報われない恋愛をしている時にこのワードはキツすぎる。心当たりありまくりだからである。最初は対等な関係だったはずなのに、いつのまにかほんのりとした上下関係まで出来てしまっていて。友達に諦めなよって言われてもやっぱり嫌いになんてなれないのだ。だって好かれていないだけで嫌われてはいないもの。多分、きっと。

でも私だって本当はこんな恋愛なんてしたくなかった。3回目のデートで告白されるようなやつが良かった。

この曲の”ひとつも狡くない恋” というのは、いわゆる普通の恋愛のことだと思う。後ろめたいことが何もなくて、対等で健やかな恋。例え自主的であっても、好きな人の手のひらで踊るような恋は思い出す度に狡くて悲しい。この曲は何度聴いても心がぎゅっと狭くなる。


時間は心に懐かない

これも先程と同じbaby sugar の歌詞である。やばくない?片思いの経験がある人間が聴いたら全員等しく死ぬ。この曲はもはやテロだ。

恋愛において、好きでいた時間の長さは何の武器にもならない。この事実を受け入れるのは案外苦しいものがある。こんなに長い間あなたを思っていたのに、なんてエゴだと分かっていても考えてしまう。だってそれ以外このどうしようもない恋愛で得たものがないのだ。

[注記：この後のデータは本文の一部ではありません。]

(** A monitor that tolerates one failure and is fed two: the stored reason
    is the one the second result carried. *)
Lemma unhealthy_verdict_has_a_failed_check_witness :
  let c : Checker := fun _ => (true, None) in
  let rs := [failure (Some "first"%string); failure (Some "second"%string)] in
  let s := feed (fst (__init__ c 5 None 1 fresh_world)) rs in
  healthy s = false /\ _reason s = Some "second"%string /\
  (In (false, _reason s) rs \/
   (_initial_interval (fst (__init__ c 5 None 1 fresh_world)) <= 0 /\
    c (checker_calls fresh_world) = (false, _reason s))).
Proof.
  intros c rs s.
  assert (H : healthy s = false) by reflexivity.
  split; [exact H|]. split; [reflexivity|].
  exact (unhealthy_verdict_has_a_failed_check c 5 None 1 fresh_world rs H).
Defined.

Lemma exec_keeps_unhealthy (es : list Event) :
  forall m, healthy (self m) = false -> healthy (self (exec es m)) = false.
Proof.
  induction es as [|e es IH]; intros m H; [exact H|].
  rewrite exec_cons. apply IH. now apply apply_event_keeps_unhealthy.
Qed.

(** X9. The check the constructor makes itself is not subject to the
    threshold: with an initial interval of zero or less, a first result
    that is unhealthy makes the monitor unhealthy at once, whatever
    [max_consecutive_failures] is, with the failure counter still at zero,
    and no schedule makes it healthy again. *)
Theorem synchronous_check_ignores_threshold :
  forall (c : Checker) (interval_secs : Z) (o : option Z) (N : Z) (w : World),
    let s0 := fst (__init__ c interval_secs o N w) in
    _initial_interval s0 <= 0 ->
    fst (c (checker_calls w)) = false ->
    healthy s0 = false /\
    _reason s0 = snd (c (checker_calls w)) /\
    _current_consecutive_failures s0 = 0 /\
    _max_consecutive_failures s0 = N /\
    (forall es, healthy (self (exec es (launch c interval_secs o N w))) = false).
Proof.
  intros c i o N w s0 Hle Hfail.
  assert (H0 : healthy s0 = false /\ _reason s0 = snd (c (checker_calls w))).
  { subst s0. revert Hle. unfold healthy, __init__.
    generalize (match o with Some v => v | None => i * 2 end). intros ii.
    destruct (Z.gtb_spec ii 0); unfold call_checker; cbn; [lia|].
    intros _. split; [exact Hfail | reflexivity]. }
  destruct H0 as [H1 H2].
  split; [exact H1|]. split; [exact H2|].
  split; [apply init_counter|]. split; [apply init_max|].
  intros es. apply exec_keeps_unhealthy. exact H1.
Qed.
(** ** What an epoch function sees of its collaborators *)

(** One batch of the train loader, as the loop body observes it: the batch
    size and the values returned by [cls_acc], [loss.item()] and the two
    [scaler.get_scale()] reads around [scaler.update()].  A tensor
    dimension is below [2^63], hence the type of [batch_size]. *)
Record batch : Type := {
  batch_size : int;
  batch_acc : float;
  batch_loss : float;
  scale_before : float;
  scale_after : float
}.

(** The cosine scheduler: its horizon and the number of [step()] calls. *)
Record scheduler : Type := {
  T_max : Z;
  last_epoch : Z
}.

(** [torch.optim.lr_scheduler.CosineAnnealingLR(optimizer, horizon, ...)]. *)
Definition CosineAnnealingLR (horizon : Z) : scheduler :=
  {| T_max := horizon; last_epoch := 0 |}.

(** [scheduler.step()]. *)
Definition scheduler_step (s : scheduler) : scheduler :=
  {| T_max := T_max s; last_epoch := last_epoch s + 1 |}.

(** [scheduler.get_last_lr()[0]], a function of the scheduler's state. *)
Class LrSchedule : Type := get_last_lr : scheduler -> float.

(** The line printed after a pass: '[count/total] LR, Acc, Loss'. *)
Record log_line : Type := {
  log_count : Z;
  log_total : Z;
  log_lr : float;
  log_acc : float;
  log_loss : float
}.

(** The local variables of an epoch function, and the scheduler it mutates;
    [batches_run] counts the executions of the loop body. *)
Record pass : Type := {
  count_iters : Z;
  acc_train : float;
  loss_epoch : float;
  tot_samples : Z;
  sched : scheduler;
  batches_run : nat
}.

だから片思いの長さを昇華して綺麗な記憶にしたいのである。


新しい気持ちをゆっくり育て、悲しい恋もちゃんと時間をかけて悲しめるのがFINLANDSの曲の良さであり愛すべき部分だと思う。恋をして、どんな形であれそれを終わらせたことがある人にはきっと刺さる。

ところで、これを書いている途中で塩入冬湖ちゃんもnoteをやっていたことを思い出して冷や汗が止まらない。